Brickhouse, N. W. (2001). Embodying science: A feminist perspective on learning. Journal of Research in Science Teaching, 38(3), 282–295. https://doi.org/10.1002/1098-2736(200103)38:3<282::AID-TEA1006>3.0.CO;2-0

Carlone, H.B. (2003). (Re)producing good science students: Girls’ participation in high school physics. Journal of Women and Minorities in Science and Engineering, 9(1), 17–34.
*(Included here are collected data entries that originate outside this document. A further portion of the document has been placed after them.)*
(** * agfs: the vector-document backend (vectorfs) and the local backend's
    write contract, embedded in Rocq.

    The development follows the Go sources:
    - [agfs-server/pkg/plugins/vectorfs/vectorfs.go] (plugin, worker pool,
      filesystem view),
    - [agfs-server/pkg/plugins/vectorfs/indexer.go] (prepare / index phases),
    - the localfs test-suite (the local backend's observable write contract).

    Conventions.  Go strings are byte strings: they are [string] here;
    [[]byte] values are [list byte]; [int64] values are [Z].  Functions that
    call the object store, the database or the embedding service run in a
    state-and-error monad over [World], which holds the stores, the trace of
    the calls made, and a schedule of the failures the services will report.
    The goroutines of the plugin (the foreground caller, the pool workers,
    the detached senders, the caller of [Shutdown]) are a transition system
    over [Plugin]; the choice a [select] makes among its ready cases is the
    choice of the next step.  Logging is left out. *)

From Stdlib Require Import ZArith List Bool Ascii String Strings.Byte Lia.
From Stdlib Require Import PrimFloat.
From stdpp Require Import base option gmap strings list.
Import ListNotations.
Lemma updateData_rebuilt items s :
  children (container s) <> [] ->
  updateData items s = _renderList (stretched (rebuilt items s)).
Proof.
  intros Hne.
  destruct s as [src [ih fixed] cache [vh top ch] rw dm nx tr].
  simpl in Hne. unfold updateData.
  assert (length ch = S (Z.to_nat (Z.of_nat (length ch) - 1))) as Hlen.
  { destruct ch; [done |]. simpl length. lia. }
  destruct fixed.
  all: repeat (erewrite bind_run by reflexivity).
  all: erewrite bind_run by (apply remove_children_down_run; exact Hlen).
  all: erewrite bind_run by apply virtualItemCount_run.
  all: erewrite bind_run by apply create_nodes_run.
  all: repeat (erewrite bind_run by reflexivity).
  all: unfold rebuilt.
  all: repeat match goal with
       | |- context [visibleCount ?x] =>
           change (visibleCount x) with (ceil_div vh ih + DSURPLUS_COUNT)
       end.
  all: generalize (ceil_div vh ih + DSURPLUS_COUNT); intros n.
  all: cbn -[_renderList _stretchList scrollTo reverse Z.of_nat Z.to_nat
             Z.leb stretched].
  all: destruct (Z.of_nat (length items) <=? n); unfold when.
  all: repeat (erewrite bind_run by reflexivity).
  all: erewrite bind_run by apply _stretchList_stretched.
  all: do 2 f_equal.
  all: apply ListView_ext; cbn -[reverse Z.of_nat Z.to_nat]; try reflexivity.
  all: by rewrite <- ?app_assoc.
Qed.

Lemma onResize_resized s :
  onResize s = _renderList (resized s).
Proof.
  destruct s as [src [ih fixed] cache [vh top ch] rw dm nx tr].
  unfold onResize, resized.
  do 2 (erewrite bind_run by reflexivity).
  change (visibleCount _ - slot_count _)
    with (ceil_div vh ih + DSURPLUS_COUNT - (Z.of_nat (length ch) - RUNWAY_COUNT)).
  cbn [virtualContainerHeight cachedValue container_clientHeight container].
  destruct (Z.ltb_spec (virtualContainerHeight cache) vh) as [Hgrow | Hle];
    unfold when.
  - erewrite bind_run.
    2:{ do 2 (erewrite bind_run by reflexivity).
        erewrite bind_run by apply create_nodes_run.
        reflexivity. }
    destruct (Z.ltb_spec vh (virtualContainerHeight cache)); [lia |].
    erewrite bind_run by reflexivity.
    f_equal.
    apply ListView_ext; cbn -[Z.of_nat Z.to_nat Z.sub Z.add]; try reflexivity.
    by rewrite <- ?app_assoc.
  - erewrite bind_run by reflexivity.
    destruct (vh <? virtualContainerHeight cache);
      by erewrite bind_run by reflexivity.
Qed.
(** The boundary of C4 on test vectors (no next hop, a reserved byte, then
    the NLRI field): fields of 239, 240 and 241 bytes reach the sub-decoder
    with 238, 238 and 239 bytes. *)
Lemma flowspec_length_prefix_witness :
  let vector n := x00 :: x01 :: x85 :: x00 :: x00 :: replicate n xff in
  let parsed n :=
    Return (dict [("afi_safi", PTuple [PInt 1; PInt 133]);
                  ("nexthop", PStr []);
                  ("nlri", PList [PStr (replicate n xff)])]) in
  parse (C := echo) (vector 239%nat) = parsed 238%nat /\
  parse (C := echo) (vector 240%nat) = parsed 238%nat /\
  parse (C := echo) (vector 241%nat) = parsed 239%nat.
Proof.
  intros vector parsed.
  pose proof (fun n => flowspec_length_prefix (C := echo) x00 (x00 :: replicate n xff))
    as W.
  split; [|split].
  - apply (proj2 (W 239%nat)). vm_compute. lia.
  - apply (proj1 (W 240%nat)). vm_compute. lia.
  - apply (proj1 (W 241%nat)). vm_compute. lia.
Defined.

(** C6, as stated, fails: for (IPv4, unicast) with the NLRI field
    [18 0a 00 00] (10.0.0.0/24 on the wire) the [nlri] entry of the result
    is the sixteen-character display string ['\x18\n\x00\x00'], quotes
    included, not the four bytes. *)
Lemma opaque_nlri_is_display_string :
  exists d,
    parse (C := echo) [x00; x01; x01; x00; x00; x18; x0a; x00; x00] = Return d /\
    d !! "nlri" = Some (PStr (lit "'\x18\n\x00\x00'")) /\
    d !! "nlri" <> Some (PStr [x18; x0a; x00; x00]).
Proof. eexists. split; [reflexivity|]. split; [reflexivity|discriminate]. Qed.
Lemma backend_create_cases env size bs bk0 h :
  is_u64 size -> 0 <= ce_mutex_rc env ->
  (exists rc, rc < 0 /\ ramdisk_backend_create env (Some bk0) size bs h
     = Some (rc, Some backend_zero, h)) \/
  (exists bk h', ramdisk_backend_create env (Some bk0) size bs h = Some (0, Some bk, h') /\
     backend_wf bk (h_next h) (replicate (Z.to_nat size) 0) h' /\
     bk_size bk = size /\ bk_block_size bk = bs /\ h_next h' = h_next h + 1 /\
     forall x, x <> h_next h -> h_blocks h' !! x = h_blocks h !! x).
Proof.
  intros Hs Hm. destruct env as [mrc mok junk].
  destruct (Z.eqb_spec size 0) as [->|Hn]; [left; exists (- EINVAL); split; [unfold EINVAL; lia|auto]|].
  destruct (Z.eqb_spec (validate_block_size bs) 0) as [Ev|Ev].
  - destruct (Z.eqb_spec mrc 0) as [->|Em]; [destruct mok|].
    + right. apply backend_created; auto.
    + left. exists (- ENOMEM). split; [unfold ENOMEM; lia|].
      unfold ramdisk_backend_create. destruct ((size =? 0) || _) eqn:E; [int_lia|].
      rewrite Ev. reflexivity.
    + left. exists (- mrc). cbn in Hm. split; [lia|].
      unfold ramdisk_backend_create. destruct ((size =? 0) || _) eqn:E; [int_lia|].
      rewrite Ev. cbn. destruct (Z.eqb_spec mrc 0); [lia|]. reflexivity.
  - left. exists (validate_block_size bs).
    split; [revert Ev; unfold validate_block_size, EINVAL; repeat case_if; lia|].
    unfold ramdisk_backend_create. destruct ((size =? 0) || _) eqn:E; [int_lia|].
    destruct (Z.eqb_spec (validate_block_size bs) 0); [lia|]. reflexivity.
Qed.

Lemma backend_destroyed bk b bs h :
  backend_wf bk b bs h ->
  ramdisk_backend_destroy (Some bk) h
  = Some (Some (mk_backend Null 0 0 (bk_lock bk) false), hdel b h).
Proof.
  intros W. unfold ramdisk_backend_destroy. rewrite (bw_init _ _ _ _ W). cbn [negb]. mstep.
  rewrite (bw_base _ _ _ _ W). erewrite free_ok by (eapply bw_block; eauto). reflexivity.
Qed.

(** ** Properties *)

(** The range check of the backend is exact: for every 64-bit offset and
    length it accepts precisely the ranges with [offset + len <= size] as
    unbounded integers; the subtraction never wraps. *)
Theorem validate_range_exact bk b bs h offset len :
  backend_wf bk b bs h -> is_u64 offset -> is_u64 len ->
  ramdisk_backend_validate_range (Some bk) offset len
  = if offset + len <=? bk_size bk then 0 else - ERANGE.
Proof. apply validate_range_eq. Qed.

(** C22.  Any sequence of reads, writes and zeroings issued by a client through
    its own buffer returns the same codes and the same data as on a plain array
    of bytes, without undefined behaviour and without blocking: every operation
    releases the mutex it took, on success and on refusal. *)
Theorem backend_refines_bytes ops bk b bs h rb cap :
  backend_wf bk b bs h -> client_buf b rb cap h -> Forall (op_typed cap) ops ->
  let '(outs, bs') := bk_spec_all ops bs in
  exists h', bk_run_all (Ptr rb 0) ops (Some bk) h = Some (outs, Some bk, h') /\
    backend_wf bk b bs' h'.
Proof. apply bk_run_all_refines. Qed.
(* ===== verification/Bytes.v ===== *)
(** * Integers as bytes

    Little-endian layout of struct fields in memory (the host of the sources is
    little-endian), big-endian values on the NBD wire, and the conversions of
    [<arpa/inet.h>] that the sources call. *)

From S2P Require Import Prelude.

Fixpoint le_val (bs : list Z) : Z :=
  match bs with
  | [] => 0
  | b :: t => b + 256 * le_val t
  end.

Fixpoint le_bytes (n : nat) (v : Z) : list Z :=
  match n with
  | O => []
  | S n' => (v mod 256) :: le_bytes n' (v / 256)
  end.

Definition be_val (bs : list Z) : Z := le_val (rev bs).

Definition be_bytes (n : nat) (v : Z) : list Z := rev (le_bytes n v).

(** [ntohl] and [htonl] on a little-endian host reverse the four bytes. *)
Definition ntohl (v : Z) : Z := be_val (le_bytes 4 v).

Definition htonl (v : Z) : Z := be_val (le_bytes 4 v).

(** ** Lemmas *)

Lemma length_le_bytes n v : length (le_bytes n v) = n.
Proof. revert v; induction n; intros; cbn; auto. Qed.

Lemma length_be_bytes n v : length (be_bytes n v) = n.
Proof. unfold be_bytes; rewrite length_rev; apply length_le_bytes. Qed.

Lemma le_bytes_u8 n v : Forall is_u8 (le_bytes n v).
Proof.
  revert v; induction n; intros; cbn [le_bytes]; constructor; auto.
  unfold is_u8; pose proof (Z.mod_pos_bound v 256); lia.
Qed.

Lemma be_bytes_u8 n v : Forall is_u8 (be_bytes n v).
Proof. unfold be_bytes. apply Forall_rev, le_bytes_u8. Qed.

Lemma pow256_succ n : 256 ^ Z.of_nat (S n) = 256 * 256 ^ Z.of_nat n.
Proof. rewrite Nat2Z.inj_succ, Z.pow_succ_r by lia. auto. Qed.

Lemma le_val_bytes n v : le_val (le_bytes n v) = v mod 256 ^ Z.of_nat n.
Proof.
  revert v; induction n as [|n IH]; intros; [cbn; rewrite Z.mod_1_r; auto|].
  cbn [le_val le_bytes]. rewrite IH, pow256_succ.
  rewrite Z.rem_mul_r by lia. auto.
Qed.

Lemma le_val_bytes_small n v : 0 <= v < 256 ^ Z.of_nat n -> le_val (le_bytes n v) = v.
Proof. intros; rewrite le_val_bytes, Z.mod_small; auto. Qed.

Lemma le_val_bound bs : Forall is_u8 bs -> 0 <= le_val bs < 256 ^ Z.of_nat (length bs).
Proof.
  induction 1 as [|b bs Hb _ IH]; [cbn; lia|].
  cbn [le_val length]. rewrite pow256_succ. unfold is_u8 in Hb. lia.
Qed.

Lemma le_bytes_val bs : Forall is_u8 bs -> le_bytes (length bs) (le_val bs) = bs.
Proof.
  induction 1 as [|b bs Hb _ IH]; [auto|]. cbn [le_val length le_bytes].
  unfold is_u8 in Hb.
  rewrite (Z.mul_comm 256), Z.mod_add, Z.mod_small, Z.div_add, Z.div_small by lia.
  rewrite Z.add_0_l, IH. auto.
Qed.

Lemma le_val_app a b : le_val (a ++ b) = le_val a + 256 ^ Z.of_nat (length a) * le_val b.
Proof.
  induction a as [|x a IH]; [cbn; lia|]. cbn [app le_val length].
  rewrite IH, pow256_succ. lia.
Qed.

Lemma be_val_app a b : be_val (a ++ b) = be_val b + 256 ^ Z.of_nat (length b) * be_val a.
Proof. unfold be_val. rewrite rev_app_distr, le_val_app, length_rev. auto. Qed.

Lemma be_val_bound bs : Forall is_u8 bs -> 0 <= be_val bs < 256 ^ Z.of_nat (length bs).
Proof.
  intros H. unfold be_val. rewrite <- (length_rev bs). apply le_val_bound, Forall_rev; auto.
Qed.

Lemma be_val_bytes n v : 0 <= v < 256 ^ Z.of_nat n -> be_val (be_bytes n v) = v.
Proof. intros. unfold be_val, be_bytes. rewrite rev_involutive. apply le_val_bytes_small; auto. Qed.

(** Reading four wire bytes as a native integer and applying [ntohl] gives
    their big-endian value. *)
Lemma ntohl_wire bs : Forall is_u8 bs -> length bs = 4%nat -> ntohl (le_val bs) = be_val bs.
Proof. intros Hb Hl. unfold ntohl. rewrite <- Hl, le_bytes_val; auto. Qed.

(** Storing [htonl v] natively puts the big-endian bytes of [v] on the wire. *)
Lemma htonl_wire v : is_u32 v -> le_bytes 4 (htonl v) = be_bytes 4 v.
Proof.
  intros Hv. unfold htonl, be_val. fold (be_bytes 4 v).
  rewrite <- (length_be_bytes 4 v) at 1. apply le_bytes_val, be_bytes_u8.
Qed.

Lemma ntohl_bound v : is_u32 (ntohl v).
Proof.
  unfold ntohl, is_u32. pose proof (be_val_bound (le_bytes 4 v) (le_bytes_u8 4 v)) as H.
  rewrite length_le_bytes in H. change (256 ^ Z.of_nat 4) with (2 ^ 32) in H. auto.
Qed.

#[export] Hint Resolve le_bytes_u8 be_bytes_u8 ntohl_bound : ddr.
#[export] Hint Rewrite length_le_bytes length_be_bytes : buf.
Cobb, P., Gresalfi, M., & Hodge, L. (2009). An interpretive scheme for analyzing the identities that students develop in mathematics classrooms. Journal for Research in Mathematics Education, 40(1), 40-68. https://doi.org/10.5951/jresematheduc.40.1.0040

Carlone, H. B., & Johnson, A. (2007). Understanding the science experiences of successful women of color: Science identity as an analytic lens. Journal of Research in Science Teaching, 44(8), 1187–1218. https://doi.org/10.1002/tea.20237

Dare, E. A. & Roehrig, G. H. (2016). “If I had to do it, then I would”: Understanding early middle school students’ perceptions of physics and physics-related careers by gender. Physical Review Physics Education Research, 12(2), 20111–20117. https://doi.org/10.1103/PhysRevPhysEducRes.12.020117

Hazari, Z., Sadler, P. M., & Sonnert, G. (2013). The science identity of college students: Exploring the intersection of gender, race, and ethnicity. Journal of College Science Teaching, 42(5), 82–91. https://doi.org/10.2307/43631586

Hazari, Z., Sonnert, G., Sadler, P. M., & Shanahan, M.-C. (2010). Connecting high school physics experiences, outcome expectations, physics identity, and physics career choice: A gender study. Journal of Research in Science Teaching, 47(8), 978–1003. https://doi.org/10.1002/tea.20363

Nealy, S. & Orgill, M. (2019). Students’ perceptions of their science identity. Journal of Negro Education, 88(3), 249–268.